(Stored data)
▼
Lemma progress_inv_call d a j c :
  nonneg_call c -> progress_inv d a j ->
  progress_inv d (a + advanced [c]) (fst (exec_call j c)).
Proof.
  intros Hc Hi; destruct c as [h | dt h | h]; simpl in *.
  - rewrite Rplus_0_r; destruct Hi as [(Hs & Hr & Hp) | (Hs & Hr & Hd)].
    + left; rewrite start_remaining; repeat split; auto using start_status_done.
    + right; rewrite start_remaining; repeat split; auto using start_status_done'.
  - rewrite Rplus_0_r.
    destruct (runStep_cases dt h j) as [(Hs & He) | [(Hs & Hle & Hs' & Hr') | (Hs & Hlt & Hs' & Hr')]].
    + rewrite He; destruct Hi as [(Hs2 & _) | (Hs2 & Hr & Hd)]; [congruence |].
      right; repeat split; auto; lra.
    + right; repeat split; auto.
      destruct Hi as [(_ & Hr & _) | (Hs2 & _)]; [lra | congruence].
    + left; repeat split; auto.
      * destruct Hi as [(_ & Hr & _) | (Hs2 & _)]; [lra | congruence].
      * lra.
  - rewrite Rplus_0_r.
    unfold deadlineMissed; destruct (deadline j); simpl; [| exact Hi].
    decide_R; [| exact Hi].
    destruct (status j) eqn:Hs; try destruct (penalized j); simpl; try exact Hi;
      unfold progress_inv, set_penalized in *; cbn; exact Hi.
Qed.

Lemma progress_inv_calls d a j cs :
  nonneg_steps cs -> progress_inv d a j ->
  progress_inv d (a + advanced cs) (exec_calls j cs).
Proof.
  revert a j; induction cs as [| c rest IH]; intros a j Hn Hi.
  - simpl; rewrite Rplus_0_r; exact Hi.
  - assert (Hc : nonneg_call c).
    { destruct c; simpl; auto. apply (Hn dt h); left; reflexivity. }
    assert (Hr : nonneg_steps rest).
    { intros dt h Hin; apply (Hn dt h); right; exact Hin. }
    pose proof (progress_inv_call d a j c Hc Hi) as H1.
    specialize (IH (a + advanced [c]) _ Hr H1).
    replace (a + advanced (c :: rest)) with (a + advanced [c] + advanced rest).
    + exact IH.
    + destruct c; simpl; ring.
Qed.

Lemma exec_call_remaining_le j c :
  nonneg_call c -> 0 <= remaining j \/ status j = DONE ->
  remaining (fst (exec_call j c)) <= remaining j.
Proof.
  intros Hc Hj; destruct c as [h | dt h | h]; simpl in *.
  - rewrite start_remaining; lra.
  - destruct (runStep_cases dt h j) as [(Hs & He) | [(Hs & Hle & Hs' & Hr') | (Hs & Hlt & Hs' & Hr')]].
    + rewrite He; lra.
    + rewrite Hr'; destruct Hj; [lra | congruence].
    + rewrite Hr'; lra.
  - unfold deadlineMissed; destruct (deadline j); simpl; [| lra].
    decide_R; destruct (status j); try destruct (penalized j); simpl; lra.
Qed.

Lemma new_Job_progress_inv i nm p dmin prio dl flex :
  0 < dmin -> progress_inv dmin 0 (new_Job i nm p dmin prio dl flex).
Proof.
  intros Hd; left; cbn; repeat split; [discriminate | ring | exact Hd].
Qed.

(* ------------------------------------------------------------------ *)
(** ** Claims on the [Job] class *)

(** C3: [deadlineMissed(hour)] returns true exactly when the job has a
    deadline, [hour] exceeds it, the status is not DONE and the job is not
    yet [penalized]; a true result sets [penalized], after which no call
    sequence gets true again; with no deadline it returns false; along any
    sequence of calls it returns true at most once. *)
Theorem deadlineMissed_at_most_once (j : Job) (h : R) (cs : list job_call) :
  (fst (deadlineMissed h j) = true <->
   exists d, deadline j = Some d /\ d < h /\ status j <> DONE /\
             penalized j = false) /\
  (fst (deadlineMissed h j) = true ->
   penalized (snd (deadlineMissed h j)) = true /\
   forall later, ~ In true (missed_results (snd (deadlineMissed h j)) later)) /\
  (deadline j = None -> fst (deadlineMissed h j) = false) /\
  (count_occ Bool.bool_dec (missed_results j cs) true <= 1)%nat.
Proof.
  split; [apply deadlineMissed_true_iff |].
  split.
  - intros Ht; pose proof (deadlineMissed_sets_penalized h j Ht) as Hp.
    split; [exact Hp |]; intros later; apply missed_results_after_penalized; exact Hp.
  - split; [| apply missed_results_at_most_once].
    intros Hn; unfold deadlineMissed; rewrite Hn; reflexivity.
Qed.
(** * web-component: reactive store, event scheduler, subscriptions, templates

    A shallow embedding of the reactive core of the repository.  The sources
    hold three generations of one design:

    - [src/web-component.js], first document: [ProxyState] with a [WeakMap]
      of consumers (not modelled here); of its [StateManager], the lookup
      [#getState] is module [V1] and the references between components
      are module [Props];
    - [src/web-component.js], second document: [createObserver], [Template]
      with the [{key}] syntax and a [StateManager] with a public [subscribe]
      (modules [V2] and [V2Text] below);
    - [src/unnamed/part_000]: [createObserver] with the guard on
      function-valued writes, [Template] with the [${key}] syntax and
      [StateManager.#fillState] (modules [V3] and [V3State] below).

    The array handlers [push], [pop], [shift], [unshift], [splice] and [sort]
    are the same text in [V2] and [V3]; they live in module [Observer], and
    module [Proxy] has what a call of an array method on an observed array
    runs.  [defineElement], [CodeLoader.#resolve] and the constructor of
    [WebComponent], which the generations share, are modules [Elements],
    [Loader] and [Instances].

    Module [JS] has the values of the language as the code meets them:
    property lookup goes along the prototype chain, a write or a call can
    end by throwing, and an observer is a value that can be stored in the
    state like any other.  What the model leaves to the engine, the
    number that a string or an object converts to, is a parameter
    ([Engine]).  A consumer is a closure of the page: [Scheduler] takes
    what a call of it does, throwing included, as a parameter. *)

From Stdlib Require Import String Ascii List ZArith Lia Bool DecimalString.
From Stdlib Require DecimalNat DecimalFacts.
Import ListNotations.
Local Open Scope string_scope.
Local Open Scope list_scope.
Set Warnings "-register-all".

(** ** JavaScript values

    State trees hold primitives, functions, objects, arrays and observers.
    Numbers are the integers ([NaN], infinities and fractions are left
    out), a function is kept as its source text, objects are own-property
    lists in insertion order, arrays are their element lists (a hole reads
    as [undefined]).

    An observer is a [Proxy] made by [createObserver]: it knows its target
    and the path it was made for.  The code holds the target by reference;
    here the observer holds it as a value.  For what one call returns and
    emits that is the same thing; a state in which an object is reachable
    along two ways, or along a cycle, has no value here that keeps the
    ways in step.  Observers get into the state whenever an object read
    through an observer is written back into the state: [shift], [splice]
    and [sort] called on an observed list of objects read every element
    they move through the [get] trap, and write the observer they got.

    Properties are looked up along the prototype chain: an object literal
    inherits from [Object.prototype], an array from [Array.prototype] and
    then [Object.prototype], a primitive from the prototype of its
    wrapper.  The prototypes are the built-in ones, unmodified; their
    methods are functions whose source text reads
    [function name() { [native code] }].  Of a function the own properties
    ([name], [length], [prototype], [arguments], [caller]) are not
    modelled, and neither is a prototype put in the place of the built-in
    one, nor a getter or a setter defined by the page. *)
Module JS.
▲
## Task prompt
In the data above, find the line with "ways in step." and the line with "they move through". Retype both, plus every line between them, exactly.

## Answer section
    ways in step.  Observers get into the state whenever an object read
    through an observer is written back into the state: [shift], [splice]
    and [sort] called on an observed list of objects read every element
    they move through the [get] trap, and write the observer they got.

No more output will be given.